Cleburne Railroaders
- Pitcher
- Born: August 31, 1995 (age 31) Baton Rouge, Louisiana, U.S.
- Bats: RightThrows: Right

= Josh Green (baseball) =

American baseball player (born 1995)

Joshua Taylor Green (born August 31, 1995) is an American professional baseball pitcher for the Cleburne Railroaders of the American Association of Professional Baseball.

==Amateur career==
Green attended Parkview Baptist High School in Baton Rouge, Louisiana. In 2013, his junior year, he helped lead them to a Class 3A State Championship. As a senior in 2014, Green was named second team All-District. Unselected in the 2014 Major League Baseball draft, he enrolled at Southeastern Louisiana University where he played college baseball.

Green pitched only one inning as a freshman at Southeastern Louisiana in 2015. As a sophomore, he appeared in 17 games, pitching to a 2.04 ERA with 29 strikeouts over 35 1/3 innings. In 2017, he made 25 relief appearances, going 5–0 with a 4.14 ERA in 37 innings. That summer, he played in the Alaska Baseball League for the Mat-Su Miners, and was named an All-Star as well as to the All League team after not giving up a run over 22 1/3 innings and registering seven saves. As a senior in 2018, Green moved into the starting rotation, compiling a 6–6 record and a 3.14 ERA over 15 starts, striking out 59 batters over 91 2/3 innings.

==Professional career==
===Arizona Diamondbacks===
Green was drafted by the Arizona Diamondbacks in the 14th round, with the 429th overall selection, of the 2018 Major League Baseball draft.

Green signed with the Diamondbacks and made his professional debut with the Hillsboro Hops of the Low–A Northwest League, going 3–1 with a 1.09 ERA over 25 relief appearances, earning All-Star honors. To begin the 2019 season, he was assigned to the Visalia Rawhide of the High–A California League before being promoted to the Jackson Generals of the Double–A Southern League in July. Over 22 starts between the two clubs, Green pitched to an 11–5 record and a 2.71 ERA over 126 1/3 innings. The Diamondbacks named him their Minor League Pitcher of the Year. Green did not play in a game in 2020 due to the cancellation of the minor league season because of the COVID-19 pandemic, and spent the summer at Arizona's alternate site, where he refined a cutter that he developed during quarantine.

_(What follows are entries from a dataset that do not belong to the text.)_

(** How the statements past the decode step complete on the message [m]. *)
Definition outcome (m : value) : Completion unit :=
  match m with
  | JNull => Throw TypeError
  | _ =>
      if strict_eq (field (Some m) "type") "instant_threat"
         && (strict_eq (threat_level m) "CRITICAL"
             || strict_eq (threat_level m) "HIGH")
      then match template (location_of m) with
           | Normal _ => Normal tt
           | Throw e => Throw e
           end
      else Normal tt
  end.



(** The slots the two scripts write text to. *)
Definition ALL_SLOTS : list string := ["live-data"; "alerts-area"; WS_STATUS].

(** From [p] to [p'] nothing was taken away: the elements of [p] are all
    there, in place, with their references, ids and styles, the texts of the
    three named slots apart; at most one element was appended, under a new
    reference; the pending callbacks are all still pending, and at most one
    was scheduled, for later, on a new element or on a banner. *)
Definition additive (p p' : Page) : Prop :=
  exists b' added extra,
    retexted ALL_SLOTS (body p) b'
    /\ body p' = (b' ++ added)%list
    /\ timers p' = (timers p ++ extra)%list
    /\ length added <= 1
    /\ length extra <= 1
    /\ Forall (fun x => fresh p <= ref x) added
    /\ Forall (fun tm => fresh p <= target tm
                         \/ exists x, In x (body p) /\ ref x = target tm
                                      /\ id x = WS_STATUS) extra
    /\ Forall (fun tm => (now p < due tm)%N) extra
    /\ fresh p <= fresh p'
    /\ now p' = now p
    /\ sockets p' = sockets p.

(** The element [t], which carries no id, is on the page and due to leave it
    at the time [d], not before: the removal of that time is pending, and no
    pending callback would remove [t] earlier. *)
Definition leaving (t : Element) (d : N) (p : Page) : Prop :=
  well_formed p
  /\ In t (body p)
  /\ id t = EmptyString
  /\ In (mkTimer d (ref t)) (timers p)
  /\ (forall tm, In tm (timers p) -> target tm = ref t -> (d <= due tm)%N)
  /\ (now p < d)%N.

For the 2021 season, Green was assigned to the Reno Aces of the Triple-A West, appearing in 26 games (making 15 starts) in which he went 8–4 with a 7.34 ERA and 62 strikeouts over 99 1/3 innings. He returned to Reno to begin the 2022 season, but was demoted to the Amarillo Sod Poodles of the Double-A Texas League in early May. Over 38 games (two starts) between the two teams, Green went 1–3 with a 7.02 ERA, 44 strikeouts, and 29 walks over 59 innings pitched. Green also split the 2023 season between Amarillo and Reno, going 7–1 with a 4.55 ERA and 52 strikeouts over 65 1/3 innings.

Green began the 2024 campaign with Reno, also making four appearances for Amarillo and the rookie–level Arizona Complex League Diamondbacks. In 13 games for Reno, he struggled to a 6.35 ERA with eight strikeouts across 17 innings. Green was released by the Diamondbacks organization on July 25, 2024.

===Charros de Jalisco===
On March 4, 2025, Green signed with the Charros de Jalisco of the Mexican League. In 35 relief appearances, he went 2-5 with a 4.78 ERA and 13 saves.

Green made 19 relief appearances for the Charros in 2026, posting a 1–2 record and 7.88 ERA with 13 strikeouts over 16 innings of work. On July 17, 2026, Green was released by Jalisco.

===Cleburne Railroaders===
On August 3, 2026, Green signed with the Cleburne Railroaders of the American Association of Professional Baseball.